The original recipe called for us to mold the dough and place on a canvas that has been dusted with rice flour or corn meal. I would have had trouble putting two loaves on canvas in my proofer, so I dusted the loaves with rice flour and put them in bannetons.
Allow to proof for 6 to 8 hours at 85 - 90F/30-32C.
Slash the dough and transfer to a baking hearth. Failing to slash the dough will result in a wrinkled crust which is generally unsatisfactory since the crust may be the most essential part of this bread. This bread has a relatively long and cool bake at 45 to 55 minutes at 375-390F/190-199C.
It is essential to have a very wet oven. Steam before putting the bread into the oven, and continue to steam for the first half of the bake.
The warm rise was a bit of a surprise as we have so often heard about longer, cooler rises. We'll play with that in the future. Also, the team reported that reducing the salt from 2% to 1.75 or even 1.5% increased the dough rise without appreciably impacting the souring of flavor. We'll play with that also.
The papers were a goldmine of information about sourdough! Some of the highlights:
- Sourdough yeast does not consume lactose, but sourdough bacteria do so they aren't competing for the same food source.
- Bakers yeast will consume lactose, and when put into sourdough it competes with the sourdough bacteria and yeast, to the detriment of the bread and all three organisms.
- Sourdough starters and sourdough bread dough commonly reduce their pH to around 3.9, which is comparable to the acidity of pickles.
Tasting notes....
We're rebels around here. You know that. So, one loaf was baked on a hearth as described above. The other was baked at 500F/260C in a Dutch oven for 20 minutes, then the bread was uncovered and baked for another 25 minutes at 450F/232C.
Both were milder than I would have expected from a San Francisco sourdough bread.
The Sourdough Home article about Dr. Sugihara’s San Francisco Sourdough Bread offers a fascinating peek into the history and science behind one of America’s most iconic breads by introducing readers to Dr.

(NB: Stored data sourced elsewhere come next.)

(** ** Snapshots *)

Lemma snapshot_drop rf i :
  wf_log rf -> last_included_index_ rf <= i <= last_index rf ->
  getLogSliceCopy i (getLogLength rf) rf =
    Ok (drop (Z.to_nat (i - last_included_index_ rf)) (logs_ rf)).
Proof.
  intros W Hi. unfold getLogSliceCopy, last_index in *. rewrite getLogLength_wf by done.
  rewrite getLogSlice_wf by (try done; lia). f_equal. apply zlookup_full_take.
  rewrite zlen_drop by lia. lia.
Qed.

(** The entry the trimmed log starts with. *)
Lemma first_entry_Ok (rf : Raft Cmd) e :
  last_included_index_ rf < 2 ^ 64 -> zlookup (logs_ rf) 0 = Some e ->
  getLogEntry (last_included_index_ rf) rf = Ok e.
Proof.
  intros Hb H. unfold getLogEntry, logicalIndexToPhysicalIndex. rewrite decide_False by lia.
  rewrite Z.sub_diag. change (u64 0) with 0. simpl. unfold slice_get. by rewrite H.
Qed.

Lemma Snapshot_trims index snap rf :
  wf_log rf -> 0 <= index < 2 ^ 63 -> last_applied_ rf <= last_index rf ->
  exists rf', Snapshot index snap rf = Ok rf' /\
    (last_included_index_ rf < index <= last_applied_ rf ->
       last_included_index_ rf' = index /\ snapshot_ rf' = snap /\
       term_at rf index = Some (last_included_term_ rf') /\
       logs_ rf' = drop (Z.to_nat (index - last_included_index_ rf)) (logs_ rf) /\
       commit_index_ rf' = commit_index_ rf /\ last_applied_ rf' = last_applied_ rf /\
       durable rf') /\
    (~ last_included_index_ rf < index <= last_applied_ rf -> rf' = rf).
Proof.
  intros W Hi Ha. unfold Snapshot. pose proof (wf_lii _ W). pose proof (wf_bound _ W).
  unfold last_index in *. rewrite u64_small by lia. case_decide as Hd.
  { exists rf. split_and!; [done | lia | done]. }
  cbn [res_bind]. rewrite (snapshot_drop (with_snapshot snap rf) index);
    [| by apply (wf_log_frame rf) | unfold last_index; simpl; lia]. simpl.
  set (rf1 := with_included index _ _).
  destruct (getLogEntry_wf rf index W) as (e & He & _); [lia |].
  change (getLogEntry index rf1) with (getLogEntry (last_included_index_ rf1) rf1).
  rewrite (first_entry_Ok rf1 e); simpl; [| lia |].
  2:{ rewrite zlookup_drop by lia. rewrite Z.add_0_r. exact He. }
  eexists. split; [reflexivity |]. split; [| lia]. intros _.
  split_and!; try done; [| apply persist_durable].
  unfold term_at. by rewrite He.
Qed.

T. Frank Sugihara, a respected researcher who helped identify the specific microorganisms used in traditional San Francisco sourdough—work that laid the foundation for understanding what gives the bread its distinctive tang and texture—and by sharing one of the few truly “authentic” recipes drawn from that research, the piece not only celebrates the craft and tradition of sourdough baking but also invites home bakers to appreciate the depth and heritage behind something as everyday as a loaf of bread.
Was it tangy. I’d like to hear some more details about the outcome. I grew up in the San Francisco Bay area in the 60s and 70s, and have since moved away. I really miss the Larraburu and Parisian breads I grew up with. I can make some very good sourdough breads, but cannot produce one that is tangy at all, despite trying different flours and times and temperatures, etc. I recently bought Boudin sourdough French breads online. It had a mild tang. The crumb was very closed and soft and. It was not as hard and chewy as I remember.
Hi Robert,
Sadly, if you’re looking for tangy, this loaf falls short. There are a lot of factors in making a bread tangy, or sour. We talked about this in the page, “Why isn’t my bread SOUR?” The keys are length of fermentation (longer is better), mineral content in the flour (more is better – a dash of whole wheat or rye flour wouldn’t be a bad thing), and colder fermentation helps (colder fermentation favors the bacteria).
Along those lines, I saw a very interesting video today about how this channel thinks this is how medieval bakers used to make bread. The jury is out on that, but the video makes a lot of good points. Still, this video is worth checking out.
Good luck, and let us know how your search for more tangy bread works out.